Názor soudu a komentář:
The Court in the main part grants Mrs Airola’s request. It bases its decision on the purpose and the systematic of Article 4 of Annex VII on the one hand and on the prohibition of discrimination on the basis of sex on the other.
The object of the expatriation allowance is “to compensate officials for the extra expense and inconvenience of taking up employment with the Communities and being thereby obliged to change their residence.” The “general pattern” of Article 4 of Annex VII is to adopt the official’s habitual residence before he entered the service as the paramount consideration in determining entitlement to an expatriation allowance. “The official’s nationality is regarded as being only a subsidiary consideration, i.e. as serving to define the effect of the length of such residence outside the territory in which the place where he is employed is situated.”While arguably these considerations could have justified Mrs Airola’s request, the Court nonetheless goes on to also found its judgement on the argument that Article 4 may not be interpreted so as to violate the prohibition of discrimination on the basis of sex: “[T]he Staff Regulations of Officials cannot treat officials differently in this respect according to whether they are of the male or of the female sex since, in either case, payment of the expatriation allowance must be determined by considerations which are uniform and disregard the difference in sex. The concept of ‘nationals’ contained in Article 4 (a) must therefore be interpreted in such a way as to avoid any unwarranted difference of treatment as between male and female officials who are, in fact, placed in comparable situations.” Such differences would indeed result if also the nationality which is being imposed by law on a female - but not on a male - official by virtue of the marriage, and which cannot be renounced. In the light of these considerations, the Court finds that Mrs Airola fulfils the conditions of Article 4 (a) of Annex VII of the Staff Regulations.

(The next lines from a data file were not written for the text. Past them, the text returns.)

(* ===== verification/GameLifecycleRepository.v ===== *)
(** * Ending, pausing and resuming games

    [src/src/modules/game/infrastructure/prisma-game-lifecycle.repository.ts]:
    resignation, the forced end when a guest resets, disconnection and
    reconnection, and the adjudication of timeouts, no-shows and abandonment;
    and the queries that tell when a game is next due. *)

From S2P Require Export Database TerminalResult.
Local Open Scope string_scope.
Local Open Scope list_scope.
Local Open Scope Z_scope.

Module Lifecycle.

(** ** The schemas of the stored reply *)

Section Schemas.
Context `{Zod}.

Definition clockSchema : parser GameplayClock :=
  z_object ["blackMs"; "observedAt"; "running"; "whiteMs"] (fun o =>
    blackMs ← z_field o "blackMs" z_int_nonnegative;
    observedAt ← z_field o "observedAt" z_int_nonnegative;
    running ← z_field o "running" z_null;
    whiteMs ← z_field o "whiteMs" z_int_nonnegative;
    Some (mkGameplayClock blackMs observedAt running whiteMs)).

Definition endedSchema : parser EndedGame :=
  z_object ["clocks"; "finalFen"; "gameId"; "gameVersion"; "pgn"; "result";
            "termination"] (fun o =>
    clocks ← z_field o "clocks" clockSchema;
    finalFen ← z_field o "finalFen" z_string_min1;
    gameId ← z_field o "gameId" z_uuidv4;
    gameVersion ← z_field o "gameVersion" z_int_nonnegative;
    pgn ← z_field o "pgn" z_string;
    result ← z_field o "result" (z_enum [black_win; draw; void; white_win]);
    termination ← z_field o "termination"
      (z_enum [abandonment; board checkmate; double_abandon; board fifty_move;
               board insufficient_material; no_show; resignation; board stalemate;
               board threefold_repetition; timeout]);
    Some (mkEndedGame clocks finalFen gameId gameVersion pgn result termination)).

Definition storedTerminalSchema (duplicate : bool) : parser TerminalSubmission :=
  z_object ["ended"; "guestSessionIds"] (fun o =>
    ended ← z_field o "ended" endedSchema;
    guestSessionIds ← z_field o "guestSessionIds" (z_tuple2 z_uuidv4 z_uuidv4);
    Some (mkTerminalSubmission duplicate ended guestSessionIds)).
End Schemas.

Definition storedTerminal (submission : TerminalSubmission) : json :=
  JObj [("ended", json_of_ended (ts_ended submission));
        ("guestSessionIds", json_of_guests (ts_guestSessionIds submission))].

Definition persistedResult (r : GameResult) : string :=
  match r with
  | black_win => "0-1" | draw => "1/2-1/2" | void => "*" | white_win => "1-0"
  end.

Definition persistedTermination (t : GameTermination) : string :=
  match t with
  | abandonment => "ABANDONMENT"
  | board checkmate => "CHECKMATE"
  | double_abandon => "SYSTEM"
  | board fifty_move => "FIFTY_MOVE_RULE"
  | board insufficient_material => "INSUFFICIENT_MATERIAL"
  | no_show => "JOIN_TIMEOUT"
  | resignation => "RESIGNATION"
  | board stalemate => "STALEMATE"
  | board threefold_repetition => "THREEFOLD_REPETITION"
  | timeout => "TIMEOUT"
  end.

This approach is rather noteworthy. First, the Court apparently took the opportunity to establish the principle of non-discrimination as a general principle: As has been pointed out, the Court arguably could have decided the case without any reference to the principle of non-discrimination. Secondly, the Court, though without further argumentation, in this judgement lays the foundation for the recognition of the principle of non-discrimination as a fundamental right under Community law (cf. also Defrenne III). The principle of non-discrimination, in the view of the Court, apparently ranks above the Staff Regulations which have to comply with said principle.
The Court, however, rejects the application for legal interst on the arrears of expatriation allowance. It argues that Mrs Airola had not attempted to justify this claim, the Commission, on the other hand, had interpreted the provision of Article 4 (a) “erroneously but in good faith” and therefore should not be obliged to pay interest. This latter part of the judgement appears rather unconvincing, in particular taking into account the Court’s subsequent rulings on the temporal limitation of its judgements: The Court has pointed out on several occasions (e.g. Defrenne II; Barber), that its interpretation of the law, for reasons of the objectivity of the law, also applies retroactively; only under exceptional circumstances may a temporal limitation be ordered. It has thus provided for a temporal limitation in cases where (a) one party was entitled to rely on a different interpretation because of special circumstances, in particular a practice observed by Community institutions and where (b) the retroactive effect would have severe economic consequences. Neither of those conditions is presently fulfilled. Furthermore, the Court has usually not ordered a temporal limitation for those who had instituted legal proceedings before the date of the judgement. The negation of the request for legal cannot therefore be taken as representative for the Court’s case law.